Method: We conduct zero-shot and few-shot prompting experiments, evaluating both solution accuracy and explanation quality via human assessment and logical consistency analysis.
Contribution/Results: Only one model demonstrates baseline puzzle-solving capability; none reliably produce explanations reflecting heuristic strategies, incremental reasoning, or cognitive accessibility. To our knowledge, this is the first empirical study to rigorously assess explanation quality—specifically, strategic interpretability—in structured reasoning tasks. Our findings expose a fundamental limitation in current LLMs’ ability to articulate deliberate, pedagogically sound reasoning processes. The work establishes a novel evaluation benchmark for trustworthy human-AI collaborative decision-making, emphasizing transparency, strategy awareness, and explanatory fidelity over output correctness alone.
📝 Abstract
The success of Large Language Models (LLMs) in human-AI collaborative decision-making hinges on their ability to provide trustworthy, gradual, and tailored explanations.

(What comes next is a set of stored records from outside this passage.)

(* the counters of the summary, std::uint64_t *)
Definition count_record (s : ReplaySummary.t) : ReplaySummary.t :=
  ReplaySummary.mk (u64 (ReplaySummary.journal_records s + 1)) (ReplaySummary.new_orders s)
    (ReplaySummary.trades s) (ReplaySummary.rejected_messages s)
    (ReplaySummary.unsupported_messages s) (ReplaySummary.symbols s).
Definition count_rejected (s : ReplaySummary.t) : ReplaySummary.t :=
  ReplaySummary.mk (ReplaySummary.journal_records s) (ReplaySummary.new_orders s)
    (ReplaySummary.trades s) (u64 (ReplaySummary.rejected_messages s + 1))
    (ReplaySummary.unsupported_messages s) (ReplaySummary.symbols s).
Definition count_unsupported (s : ReplaySummary.t) : ReplaySummary.t :=
  ReplaySummary.mk (ReplaySummary.journal_records s) (ReplaySummary.new_orders s)
    (ReplaySummary.trades s) (ReplaySummary.rejected_messages s)
    (u64 (ReplaySummary.unsupported_messages s + 1)) (ReplaySummary.symbols s).
Definition count_new_order (trades : nat) (s : ReplaySummary.t) : ReplaySummary.t :=
  ReplaySummary.mk (ReplaySummary.journal_records s) (u64 (ReplaySummary.new_orders s + 1))
    (u64 (ReplaySummary.trades s + Z.of_nat trades)) (ReplaySummary.rejected_messages s)
    (ReplaySummary.unsupported_messages s) (ReplaySummary.symbols s).
Definition count_trades (trades : nat) (s : ReplaySummary.t) : ReplaySummary.t :=
  ReplaySummary.mk (ReplaySummary.journal_records s) (ReplaySummary.new_orders s)
    (u64 (ReplaySummary.trades s + Z.of_nat trades)) (ReplaySummary.rejected_messages s)
    (ReplaySummary.unsupported_messages s) (ReplaySummary.symbols s).
Definition set_symbols (n : Z) (s : ReplaySummary.t) : ReplaySummary.t :=
  ReplaySummary.mk (ReplaySummary.journal_records s) (ReplaySummary.new_orders s)
    (ReplaySummary.trades s) (ReplaySummary.rejected_messages s)
    (ReplaySummary.unsupported_messages s) n.

Definition on_summary (f : ReplaySummary.t → ReplaySummary.t) : M t unit :=
  modify (λ r, mk (trade_buffer_ r) (books_ r) (f (summary_ r))).

Definition rejected : M t unit := on_summary count_rejected.

(* reset, also run by the constructor *)
Definition reset (r : t) : t :=
  mk (TradeBuffer.clear (trade_buffer_ r)) ∅ ReplaySummary.zero.
Definition new : t := reset (mk (TradeBuffer.new default_capacity) ∅ ReplaySummary.zero).

Definition book_for (symbol : string) (r : t) : t :=
  mk (trade_buffer_ r)
     (match books_ r !! symbol with
      | Some _ => books_ r
      | None => <[symbol := OrderBook.new]> (books_ r)
      end) (summary_ r).

(* run an engine operation on a book and the trade buffer; both stay changed
   when it throws *)
Definition on_book {A} (symbol : string) (m : M (OrderBook.t * TradeBuffer.t) A) : M t A :=
  λ r, match books_ r !! symbol with
       | None => (Throw (Undefined "no book for the symbol"), r)
       | Some book =>
           let '(x, (book', trades')) := m (book, trade_buffer_ r) in
           (x, mk trades' (<[symbol := book']> (books_ r)) (summary_ r))
       end.

(* the Order the replayer builds from a request *)
Definition order_of (request : Protocol.NewOrderRequest.t) : Order :=
  let quantity := u32 (Protocol.NewOrderRequest.quantity request) in
  Order.mk (Protocol.NewOrderRequest.order_id request)
    (convert_side (Protocol.NewOrderRequest.side request))
    (convert_order_type (Protocol.NewOrderRequest.order_type request))
    (convert_time_in_force (Protocol.NewOrderRequest.time_in_force request))
    (Protocol.NewOrderRequest.price request) quantity quantity
    (Protocol.NewOrderRequest.timestamp request).

Definition quantity_max : Z := 2 ^ 32 - 1.

Definition replay_new_order (body : list byte) : M t unit :=
  match Protocol.decode_new_order body with
  | None => rejected
  | Some request =>
      if Protocol.NewOrderRequest.quantity request >? quantity_max then rejected
      else
        let symbol := Protocol.symbol_to_string (Protocol.NewOrderRequest.symbol request) in
        if String.eqb symbol "" then rejected
        else
          modify (book_for symbol) ;;;
          on_book symbol (MatchingEngine.process_order_into (order_of request)) ;;;
          r <- get ;;
          on_summary (count_new_order (TradeBuffer.size (trade_buffer_ r)))
  end.

Definition replay_cancel_order (body : list byte) : M t unit :=
  match Protocol.decode_cancel_order body with
  | None => rejected
  | Some request =>
      let symbol := Protocol.symbol_to_string (Protocol.CancelOrderRequest.symbol request) in
      r <- get ;;
      if String.eqb symbol "" || negb (bool_decide (is_Some (books_ r !! symbol)))
      then rejected
      else
        cancelled <- on_book symbol
          (MatchingEngine.cancel_order (Protocol.CancelOrderRequest.order_id request)) ;;
        if cancelled : bool then ret tt else rejected
  end.

(* engine_.replace_order, which uses a trade buffer of its own *)
Definition replace_on_book (symbol : string) (order_id : OrderId) (new_price : Price)
    (new_quantity : Quantity) (new_timestamp : Timestamp)
    : M t MatchingEngine.ReplaceResult.t :=
  on_book symbol (λ st,
    let '(x, book') := MatchingEngine.replace_order st.1 order_id new_price new_quantity
                         new_timestamp in
    (x, (book', st.2))).

Definition replay_replace_order (body : list byte) : M t unit :=
  match Protocol.decode_replace_order body with
  | None => rejected
  | Some request =>
      if Protocol.ReplaceOrderRequest.new_quantity request >? quantity_max then rejected
      else
        let symbol := Protocol.symbol_to_string (Protocol.ReplaceOrderRequest.symbol request) in
        r <- get ;;
        if String.eqb symbol "" || negb (bool_decide (is_Some (books_ r !! symbol)))
        then rejected
        else
          result <- replace_on_book symbol (Protocol.ReplaceOrderRequest.order_id request)
            (Protocol.ReplaceOrderRequest.new_price request)
            (u32 (Protocol.ReplaceOrderRequest.new_quantity request))
            (Protocol.ReplaceOrderRequest.timestamp request) ;;
          if negb (MatchingEngine.ReplaceResult.replaced result) then rejected
          else on_summary (count_trades (length (MatchingEngine.ReplaceResult.trades result)))
  end.

(* the switch on the message type *)
Definition replay_command (type : Z) (body : list byte) : M t unit :=
  if type =? Protocol.MessageType.NewOrder then replay_new_order body
  else if type =? Protocol.MessageType.CancelOrder then replay_cancel_order body
  else if type =? Protocol.MessageType.ReplaceOrder then replay_replace_order body
  else on_summary count_unsupported.

(* the try block around it: catch (...) counts a rejection *)
Definition dispatch (type : Z) (body : list byte) : M t unit :=
  λ r,
    match replay_command type body r with
    | (Ok _, r') => (Ok tt, r')
    | (Throw _, r') => rejected r'
    end.

(* one complete record, after its length has been read *)
Definition replay_record (record : list byte) : M t unit :=
  on_summary count_record ;;;
  match Protocol.decode_header (take Protocol.header_size record) with
  | None => rejected
  | Some header =>
      let body_size := Protocol.MessageHeader.body_size header in
      if negb (Z.of_nat (length record) =? Z.of_nat Protocol.header_size + body_size) then rejected
      else
        let body := take (Z.to_nat body_size) (drop Protocol.header_size record) in
        dispatch (Protocol.MessageHeader.type header) body
  end.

Solving complex puzzles, such as Sudoku, offers a canonical example of this collaboration, where clear and customized explanations often hold greater importance than the final solution. In this study, we evaluate the performance of five LLMs in solving and explaining sixsix{} Sudoku puzzles. While one LLM demonstrates limited success in solving puzzles, none can explain the solution process in a manner that reflects strategic reasoning or intuitive problem-solving. These findings underscore significant challenges that must be addressed before LLMs can become effective partners in human-AI collaborative decision-making.